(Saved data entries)
________

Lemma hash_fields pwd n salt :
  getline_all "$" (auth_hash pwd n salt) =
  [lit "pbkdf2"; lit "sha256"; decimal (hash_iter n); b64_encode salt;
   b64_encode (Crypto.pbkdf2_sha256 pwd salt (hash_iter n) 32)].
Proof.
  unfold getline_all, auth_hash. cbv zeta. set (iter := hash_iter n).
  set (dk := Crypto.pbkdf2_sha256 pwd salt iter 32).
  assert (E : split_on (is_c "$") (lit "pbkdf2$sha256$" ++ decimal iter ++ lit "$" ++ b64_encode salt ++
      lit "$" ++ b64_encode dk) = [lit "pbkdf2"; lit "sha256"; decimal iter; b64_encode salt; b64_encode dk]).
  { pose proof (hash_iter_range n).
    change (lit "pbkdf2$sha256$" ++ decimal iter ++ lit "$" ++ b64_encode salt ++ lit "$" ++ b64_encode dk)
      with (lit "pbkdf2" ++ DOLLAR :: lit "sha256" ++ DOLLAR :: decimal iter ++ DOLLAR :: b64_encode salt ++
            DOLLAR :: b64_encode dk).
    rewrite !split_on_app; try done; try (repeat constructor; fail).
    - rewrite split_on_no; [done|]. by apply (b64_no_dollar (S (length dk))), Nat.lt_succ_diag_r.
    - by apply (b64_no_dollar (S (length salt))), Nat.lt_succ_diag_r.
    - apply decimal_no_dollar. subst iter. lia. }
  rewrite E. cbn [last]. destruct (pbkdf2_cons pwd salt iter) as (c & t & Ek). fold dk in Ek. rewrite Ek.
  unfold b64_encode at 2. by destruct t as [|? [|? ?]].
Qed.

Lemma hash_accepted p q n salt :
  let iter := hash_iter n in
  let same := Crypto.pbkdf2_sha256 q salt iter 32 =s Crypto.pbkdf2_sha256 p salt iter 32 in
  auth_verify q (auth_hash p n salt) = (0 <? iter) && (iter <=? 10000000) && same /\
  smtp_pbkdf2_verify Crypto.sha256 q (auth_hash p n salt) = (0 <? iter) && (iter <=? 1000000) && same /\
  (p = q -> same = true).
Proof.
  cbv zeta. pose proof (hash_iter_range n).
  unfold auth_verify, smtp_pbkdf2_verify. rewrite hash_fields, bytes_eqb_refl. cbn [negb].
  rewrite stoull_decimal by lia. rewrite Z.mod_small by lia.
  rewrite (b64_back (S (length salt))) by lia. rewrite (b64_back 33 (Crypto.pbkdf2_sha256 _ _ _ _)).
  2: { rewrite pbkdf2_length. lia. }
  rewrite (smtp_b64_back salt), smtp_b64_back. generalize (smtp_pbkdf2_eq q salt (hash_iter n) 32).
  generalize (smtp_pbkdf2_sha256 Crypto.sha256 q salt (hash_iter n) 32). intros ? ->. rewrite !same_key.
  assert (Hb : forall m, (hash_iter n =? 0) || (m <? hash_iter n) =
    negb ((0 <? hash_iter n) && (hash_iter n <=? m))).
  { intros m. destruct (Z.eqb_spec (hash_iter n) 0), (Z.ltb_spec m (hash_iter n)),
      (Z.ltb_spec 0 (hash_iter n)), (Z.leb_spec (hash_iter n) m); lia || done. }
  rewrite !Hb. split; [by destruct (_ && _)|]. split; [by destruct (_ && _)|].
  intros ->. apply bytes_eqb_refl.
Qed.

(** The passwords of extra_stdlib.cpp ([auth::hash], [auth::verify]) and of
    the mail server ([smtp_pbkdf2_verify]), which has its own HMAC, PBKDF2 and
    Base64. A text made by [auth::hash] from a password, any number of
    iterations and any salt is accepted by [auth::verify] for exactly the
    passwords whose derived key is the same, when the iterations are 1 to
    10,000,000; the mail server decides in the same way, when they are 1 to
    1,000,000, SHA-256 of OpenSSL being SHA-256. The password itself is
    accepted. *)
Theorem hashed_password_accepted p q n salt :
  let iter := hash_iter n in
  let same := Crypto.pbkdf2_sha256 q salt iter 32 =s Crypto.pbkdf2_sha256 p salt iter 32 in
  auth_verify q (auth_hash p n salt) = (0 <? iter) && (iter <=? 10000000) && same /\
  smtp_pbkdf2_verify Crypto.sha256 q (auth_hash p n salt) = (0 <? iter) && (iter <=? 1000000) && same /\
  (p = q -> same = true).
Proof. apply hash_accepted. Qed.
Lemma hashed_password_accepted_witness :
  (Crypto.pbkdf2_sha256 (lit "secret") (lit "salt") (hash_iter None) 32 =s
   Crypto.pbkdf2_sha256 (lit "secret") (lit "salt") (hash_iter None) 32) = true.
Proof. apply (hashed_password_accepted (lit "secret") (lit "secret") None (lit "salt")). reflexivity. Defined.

________

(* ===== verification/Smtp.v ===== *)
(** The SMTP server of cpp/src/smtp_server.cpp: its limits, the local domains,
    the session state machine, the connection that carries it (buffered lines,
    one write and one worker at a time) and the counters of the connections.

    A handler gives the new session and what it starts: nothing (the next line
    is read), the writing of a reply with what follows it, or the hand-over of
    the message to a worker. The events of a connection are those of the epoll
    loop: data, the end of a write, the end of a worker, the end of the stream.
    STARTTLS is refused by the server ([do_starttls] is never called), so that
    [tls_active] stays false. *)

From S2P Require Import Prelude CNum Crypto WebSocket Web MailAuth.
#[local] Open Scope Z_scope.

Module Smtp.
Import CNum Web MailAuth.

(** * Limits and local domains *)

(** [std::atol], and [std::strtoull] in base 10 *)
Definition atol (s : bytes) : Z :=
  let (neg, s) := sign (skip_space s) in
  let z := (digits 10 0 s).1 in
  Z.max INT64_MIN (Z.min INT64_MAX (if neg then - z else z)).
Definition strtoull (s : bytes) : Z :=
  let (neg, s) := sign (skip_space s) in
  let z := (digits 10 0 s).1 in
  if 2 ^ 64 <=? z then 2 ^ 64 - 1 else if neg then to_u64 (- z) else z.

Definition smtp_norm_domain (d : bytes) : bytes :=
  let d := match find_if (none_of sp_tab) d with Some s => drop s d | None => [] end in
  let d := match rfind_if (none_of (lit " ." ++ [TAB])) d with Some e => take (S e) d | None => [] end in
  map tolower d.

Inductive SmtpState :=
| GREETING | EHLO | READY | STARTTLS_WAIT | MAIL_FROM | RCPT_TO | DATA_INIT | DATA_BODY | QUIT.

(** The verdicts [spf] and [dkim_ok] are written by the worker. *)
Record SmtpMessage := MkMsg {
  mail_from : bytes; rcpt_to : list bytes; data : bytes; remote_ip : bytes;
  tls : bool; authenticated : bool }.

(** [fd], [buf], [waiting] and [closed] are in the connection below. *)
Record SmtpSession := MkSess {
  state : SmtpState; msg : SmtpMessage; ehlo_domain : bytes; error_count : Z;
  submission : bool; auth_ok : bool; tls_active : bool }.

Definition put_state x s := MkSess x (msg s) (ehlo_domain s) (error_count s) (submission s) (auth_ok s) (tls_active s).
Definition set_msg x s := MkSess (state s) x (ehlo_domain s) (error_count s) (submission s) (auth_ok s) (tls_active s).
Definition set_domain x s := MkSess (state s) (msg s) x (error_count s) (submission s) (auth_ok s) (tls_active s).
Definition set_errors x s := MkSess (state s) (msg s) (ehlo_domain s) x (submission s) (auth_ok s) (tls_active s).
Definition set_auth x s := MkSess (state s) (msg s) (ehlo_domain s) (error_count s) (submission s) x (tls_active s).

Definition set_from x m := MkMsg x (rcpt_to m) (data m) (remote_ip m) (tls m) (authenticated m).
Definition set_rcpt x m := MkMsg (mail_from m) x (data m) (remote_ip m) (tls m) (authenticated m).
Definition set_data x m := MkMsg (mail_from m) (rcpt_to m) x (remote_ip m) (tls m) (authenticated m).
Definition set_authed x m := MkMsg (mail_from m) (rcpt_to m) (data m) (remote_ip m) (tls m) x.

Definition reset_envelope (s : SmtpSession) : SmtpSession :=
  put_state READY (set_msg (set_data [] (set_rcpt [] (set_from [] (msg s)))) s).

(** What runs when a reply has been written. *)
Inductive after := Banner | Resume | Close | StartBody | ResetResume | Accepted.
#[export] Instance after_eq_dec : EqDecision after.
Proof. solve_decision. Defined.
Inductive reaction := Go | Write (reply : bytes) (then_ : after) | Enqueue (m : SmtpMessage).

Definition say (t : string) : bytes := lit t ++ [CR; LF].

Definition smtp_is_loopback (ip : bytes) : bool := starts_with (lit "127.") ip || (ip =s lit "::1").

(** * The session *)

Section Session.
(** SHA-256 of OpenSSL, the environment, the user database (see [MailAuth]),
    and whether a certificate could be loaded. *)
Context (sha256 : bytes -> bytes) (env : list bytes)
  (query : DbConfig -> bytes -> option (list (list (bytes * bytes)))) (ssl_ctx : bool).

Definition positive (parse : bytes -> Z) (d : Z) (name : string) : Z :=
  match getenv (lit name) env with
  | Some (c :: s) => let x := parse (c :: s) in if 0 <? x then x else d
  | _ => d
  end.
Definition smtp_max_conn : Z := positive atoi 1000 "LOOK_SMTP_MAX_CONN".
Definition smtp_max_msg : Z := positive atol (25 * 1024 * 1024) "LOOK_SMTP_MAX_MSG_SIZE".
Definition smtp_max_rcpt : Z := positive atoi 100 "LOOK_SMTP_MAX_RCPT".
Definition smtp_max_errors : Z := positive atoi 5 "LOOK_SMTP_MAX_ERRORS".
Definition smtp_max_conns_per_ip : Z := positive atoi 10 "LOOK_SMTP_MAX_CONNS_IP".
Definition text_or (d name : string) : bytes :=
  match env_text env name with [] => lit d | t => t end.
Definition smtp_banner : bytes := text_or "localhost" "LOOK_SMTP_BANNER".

________

**Task instructions**
Working from the data above, extract solely the lines from the one containing "if 2 ^ 64 <=?" through the one containing "Definition set_data x", exactly as they appear, both included.

**Exercise result**
  if 2 ^ 64 <=? z then 2 ^ 64 - 1 else if neg then to_u64 (- z) else z.

Definition smtp_norm_domain (d : bytes) : bytes :=
  let d := match find_if (none_of sp_tab) d with Some s => drop s d | None => [] end in
  let d := match rfind_if (none_of (lit " ." ++ [TAB])) d with Some e => take (S e) d | None => [] end in
  map tolower d.

Inductive SmtpState :=
| GREETING | EHLO | READY | STARTTLS_WAIT | MAIL_FROM | RCPT_TO | DATA_INIT | DATA_BODY | QUIT.

(** The verdicts [spf] and [dkim_ok] are written by the worker. *)
Record SmtpMessage := MkMsg {
  mail_from : bytes; rcpt_to : list bytes; data : bytes; remote_ip : bytes;
  tls : bool; authenticated : bool }.

(** [fd], [buf], [waiting] and [closed] are in the connection below. *)
Record SmtpSession := MkSess {
  state : SmtpState; msg : SmtpMessage; ehlo_domain : bytes; error_count : Z;
  submission : bool; auth_ok : bool; tls_active : bool }.

Definition put_state x s := MkSess x (msg s) (ehlo_domain s) (error_count s) (submission s) (auth_ok s) (tls_active s).
Definition set_msg x s := MkSess (state s) x (ehlo_domain s) (error_count s) (submission s) (auth_ok s) (tls_active s).
Definition set_domain x s := MkSess (state s) (msg s) x (error_count s) (submission s) (auth_ok s) (tls_active s).
Definition set_errors x s := MkSess (state s) (msg s) (ehlo_domain s) x (submission s) (auth_ok s) (tls_active s).
Definition set_auth x s := MkSess (state s) (msg s) (ehlo_domain s) (error_count s) (submission s) x (tls_active s).

Definition set_from x m := MkMsg x (rcpt_to m) (data m) (remote_ip m) (tls m) (authenticated m).
Definition set_rcpt x m := MkMsg (mail_from m) x (data m) (remote_ip m) (tls m) (authenticated m).
Definition set_data x m := MkMsg (mail_from m) (rcpt_to m) x (remote_ip m) (tls m) (authenticated m).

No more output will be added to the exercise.